▶ Supplied data
BEGIN

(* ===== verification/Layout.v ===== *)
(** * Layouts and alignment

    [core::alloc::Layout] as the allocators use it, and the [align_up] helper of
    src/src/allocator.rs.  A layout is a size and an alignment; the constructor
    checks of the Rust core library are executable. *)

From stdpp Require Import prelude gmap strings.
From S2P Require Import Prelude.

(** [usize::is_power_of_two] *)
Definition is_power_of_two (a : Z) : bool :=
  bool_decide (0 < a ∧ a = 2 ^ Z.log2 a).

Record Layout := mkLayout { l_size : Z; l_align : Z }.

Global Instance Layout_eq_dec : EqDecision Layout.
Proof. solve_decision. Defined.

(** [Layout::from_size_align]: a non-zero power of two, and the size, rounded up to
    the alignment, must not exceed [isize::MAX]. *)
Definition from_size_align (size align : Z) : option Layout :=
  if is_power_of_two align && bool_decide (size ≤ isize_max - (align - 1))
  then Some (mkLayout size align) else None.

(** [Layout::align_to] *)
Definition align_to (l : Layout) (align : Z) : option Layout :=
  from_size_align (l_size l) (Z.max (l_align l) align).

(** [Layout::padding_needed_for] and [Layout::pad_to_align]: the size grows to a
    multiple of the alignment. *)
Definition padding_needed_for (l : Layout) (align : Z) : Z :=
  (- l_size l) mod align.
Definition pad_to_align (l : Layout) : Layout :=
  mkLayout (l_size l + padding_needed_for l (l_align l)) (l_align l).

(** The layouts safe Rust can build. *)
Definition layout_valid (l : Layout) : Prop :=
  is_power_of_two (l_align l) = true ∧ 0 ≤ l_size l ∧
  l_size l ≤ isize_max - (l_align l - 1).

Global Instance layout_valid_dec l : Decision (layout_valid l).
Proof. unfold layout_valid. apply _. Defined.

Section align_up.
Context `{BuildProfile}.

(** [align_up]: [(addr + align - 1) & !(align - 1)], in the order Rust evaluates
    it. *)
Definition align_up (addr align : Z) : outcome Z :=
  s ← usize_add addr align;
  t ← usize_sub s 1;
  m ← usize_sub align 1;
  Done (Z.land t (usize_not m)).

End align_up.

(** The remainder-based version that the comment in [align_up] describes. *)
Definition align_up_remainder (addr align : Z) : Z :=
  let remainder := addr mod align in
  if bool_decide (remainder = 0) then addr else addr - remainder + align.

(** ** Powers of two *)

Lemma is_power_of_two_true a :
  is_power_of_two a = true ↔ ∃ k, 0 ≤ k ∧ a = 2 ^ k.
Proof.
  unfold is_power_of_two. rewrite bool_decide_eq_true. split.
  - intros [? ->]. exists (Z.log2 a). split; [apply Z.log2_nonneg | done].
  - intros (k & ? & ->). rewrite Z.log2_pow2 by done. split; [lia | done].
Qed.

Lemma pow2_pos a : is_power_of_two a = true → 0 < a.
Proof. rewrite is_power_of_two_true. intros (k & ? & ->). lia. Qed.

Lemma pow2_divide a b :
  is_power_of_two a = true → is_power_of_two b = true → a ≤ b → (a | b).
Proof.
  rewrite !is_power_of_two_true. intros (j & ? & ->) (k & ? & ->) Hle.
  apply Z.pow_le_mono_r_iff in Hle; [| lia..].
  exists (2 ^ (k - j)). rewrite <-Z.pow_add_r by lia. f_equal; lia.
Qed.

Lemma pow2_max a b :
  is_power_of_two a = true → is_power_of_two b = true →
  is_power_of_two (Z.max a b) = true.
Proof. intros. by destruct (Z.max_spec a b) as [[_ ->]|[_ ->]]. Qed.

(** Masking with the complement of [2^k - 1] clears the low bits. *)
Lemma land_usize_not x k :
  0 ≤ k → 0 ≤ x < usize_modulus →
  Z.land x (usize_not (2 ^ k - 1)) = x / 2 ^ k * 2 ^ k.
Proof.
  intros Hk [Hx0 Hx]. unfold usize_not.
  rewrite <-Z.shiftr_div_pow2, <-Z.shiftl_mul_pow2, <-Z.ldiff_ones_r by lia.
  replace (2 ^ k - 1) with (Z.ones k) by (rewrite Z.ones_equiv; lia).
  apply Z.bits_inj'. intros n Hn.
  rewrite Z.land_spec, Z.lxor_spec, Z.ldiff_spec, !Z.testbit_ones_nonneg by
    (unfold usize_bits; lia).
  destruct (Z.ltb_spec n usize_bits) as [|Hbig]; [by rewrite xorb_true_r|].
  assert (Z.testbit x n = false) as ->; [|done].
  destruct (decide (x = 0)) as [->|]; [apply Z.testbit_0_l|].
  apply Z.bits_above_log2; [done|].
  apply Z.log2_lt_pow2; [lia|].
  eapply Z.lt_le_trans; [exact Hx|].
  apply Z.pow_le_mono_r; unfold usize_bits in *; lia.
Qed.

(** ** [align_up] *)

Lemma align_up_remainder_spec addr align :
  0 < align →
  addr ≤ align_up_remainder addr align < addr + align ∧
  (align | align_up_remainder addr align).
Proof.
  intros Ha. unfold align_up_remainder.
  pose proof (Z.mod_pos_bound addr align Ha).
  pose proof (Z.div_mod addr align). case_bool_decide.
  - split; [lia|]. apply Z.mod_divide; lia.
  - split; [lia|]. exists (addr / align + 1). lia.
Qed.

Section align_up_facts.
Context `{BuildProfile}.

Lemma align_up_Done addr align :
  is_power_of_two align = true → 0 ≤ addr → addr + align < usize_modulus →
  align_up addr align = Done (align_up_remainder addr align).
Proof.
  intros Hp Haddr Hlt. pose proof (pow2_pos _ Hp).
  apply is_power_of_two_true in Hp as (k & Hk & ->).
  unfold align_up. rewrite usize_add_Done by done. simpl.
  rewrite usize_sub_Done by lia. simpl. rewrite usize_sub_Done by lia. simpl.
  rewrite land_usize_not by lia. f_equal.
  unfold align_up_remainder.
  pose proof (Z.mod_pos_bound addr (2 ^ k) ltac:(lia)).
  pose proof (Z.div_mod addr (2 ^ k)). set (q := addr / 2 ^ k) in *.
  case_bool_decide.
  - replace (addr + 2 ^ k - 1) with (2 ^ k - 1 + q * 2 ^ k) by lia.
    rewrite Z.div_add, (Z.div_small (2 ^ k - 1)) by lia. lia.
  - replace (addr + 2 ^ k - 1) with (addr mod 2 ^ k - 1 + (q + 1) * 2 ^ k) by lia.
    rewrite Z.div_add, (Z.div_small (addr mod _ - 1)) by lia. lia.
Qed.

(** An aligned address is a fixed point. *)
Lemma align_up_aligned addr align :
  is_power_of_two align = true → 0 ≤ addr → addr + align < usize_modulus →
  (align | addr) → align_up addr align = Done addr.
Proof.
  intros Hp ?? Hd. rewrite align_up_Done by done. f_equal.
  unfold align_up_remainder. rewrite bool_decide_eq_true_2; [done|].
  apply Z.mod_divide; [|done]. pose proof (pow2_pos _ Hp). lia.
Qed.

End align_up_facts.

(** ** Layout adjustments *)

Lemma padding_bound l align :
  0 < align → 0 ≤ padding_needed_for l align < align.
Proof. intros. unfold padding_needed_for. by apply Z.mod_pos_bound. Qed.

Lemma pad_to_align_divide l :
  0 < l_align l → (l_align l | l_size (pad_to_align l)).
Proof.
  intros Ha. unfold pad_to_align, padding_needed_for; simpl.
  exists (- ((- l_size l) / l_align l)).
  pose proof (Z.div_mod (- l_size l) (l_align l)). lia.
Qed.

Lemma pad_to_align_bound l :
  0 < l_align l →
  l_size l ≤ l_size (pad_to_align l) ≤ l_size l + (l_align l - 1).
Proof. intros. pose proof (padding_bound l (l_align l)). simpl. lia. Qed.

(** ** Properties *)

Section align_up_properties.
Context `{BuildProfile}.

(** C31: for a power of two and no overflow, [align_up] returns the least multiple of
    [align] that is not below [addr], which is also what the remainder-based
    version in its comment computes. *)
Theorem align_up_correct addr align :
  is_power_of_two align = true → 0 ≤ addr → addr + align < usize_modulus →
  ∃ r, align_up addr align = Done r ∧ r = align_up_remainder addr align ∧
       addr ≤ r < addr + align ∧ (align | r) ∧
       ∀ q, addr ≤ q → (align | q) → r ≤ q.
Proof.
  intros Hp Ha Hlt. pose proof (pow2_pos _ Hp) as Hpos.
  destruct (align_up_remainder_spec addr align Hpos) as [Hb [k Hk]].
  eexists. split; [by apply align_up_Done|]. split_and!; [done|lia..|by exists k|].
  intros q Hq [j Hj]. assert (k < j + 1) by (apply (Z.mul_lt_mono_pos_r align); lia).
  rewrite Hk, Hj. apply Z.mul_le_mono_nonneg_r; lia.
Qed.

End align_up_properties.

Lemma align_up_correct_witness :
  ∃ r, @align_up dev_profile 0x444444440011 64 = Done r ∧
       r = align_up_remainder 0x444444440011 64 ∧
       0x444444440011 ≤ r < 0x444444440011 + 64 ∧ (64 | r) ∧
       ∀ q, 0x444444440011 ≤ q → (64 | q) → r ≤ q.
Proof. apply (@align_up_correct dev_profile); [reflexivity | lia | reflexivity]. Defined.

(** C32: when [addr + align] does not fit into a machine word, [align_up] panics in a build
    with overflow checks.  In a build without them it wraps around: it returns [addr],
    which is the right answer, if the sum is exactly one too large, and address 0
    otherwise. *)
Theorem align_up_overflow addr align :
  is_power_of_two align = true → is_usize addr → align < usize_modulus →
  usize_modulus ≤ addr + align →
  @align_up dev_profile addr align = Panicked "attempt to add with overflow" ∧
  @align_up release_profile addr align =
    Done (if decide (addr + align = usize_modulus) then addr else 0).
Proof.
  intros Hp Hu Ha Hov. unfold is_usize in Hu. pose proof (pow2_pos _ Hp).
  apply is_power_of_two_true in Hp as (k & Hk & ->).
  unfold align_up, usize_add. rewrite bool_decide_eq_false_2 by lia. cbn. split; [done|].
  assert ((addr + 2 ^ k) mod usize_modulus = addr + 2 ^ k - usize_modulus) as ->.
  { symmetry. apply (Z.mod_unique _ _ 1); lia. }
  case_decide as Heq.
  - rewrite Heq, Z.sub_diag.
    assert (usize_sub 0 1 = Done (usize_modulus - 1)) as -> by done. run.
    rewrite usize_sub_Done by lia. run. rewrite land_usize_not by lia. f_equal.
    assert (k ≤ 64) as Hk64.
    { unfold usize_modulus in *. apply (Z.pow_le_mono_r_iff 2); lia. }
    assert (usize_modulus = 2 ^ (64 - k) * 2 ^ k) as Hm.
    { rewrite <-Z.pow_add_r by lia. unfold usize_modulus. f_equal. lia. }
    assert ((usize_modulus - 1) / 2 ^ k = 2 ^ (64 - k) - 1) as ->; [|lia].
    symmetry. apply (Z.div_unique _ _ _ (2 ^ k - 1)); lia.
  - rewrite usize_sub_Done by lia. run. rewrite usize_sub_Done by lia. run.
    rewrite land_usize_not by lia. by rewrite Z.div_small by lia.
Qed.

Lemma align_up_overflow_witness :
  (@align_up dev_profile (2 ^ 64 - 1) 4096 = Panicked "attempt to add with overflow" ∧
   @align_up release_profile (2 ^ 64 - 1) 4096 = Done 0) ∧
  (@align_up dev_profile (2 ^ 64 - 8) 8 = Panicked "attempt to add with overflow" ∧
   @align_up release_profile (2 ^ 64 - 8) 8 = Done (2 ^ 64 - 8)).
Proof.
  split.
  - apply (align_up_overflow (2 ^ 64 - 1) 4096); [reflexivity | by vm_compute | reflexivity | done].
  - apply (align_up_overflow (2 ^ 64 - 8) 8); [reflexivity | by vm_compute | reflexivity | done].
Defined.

END

▶ Problem to solve
The lines to show are those in the data above that include "core".

▶ Task solution
    [core::alloc::Layout] as the allocators use it, and the [align_up] helper of
    checks of the Rust core library are executable. *)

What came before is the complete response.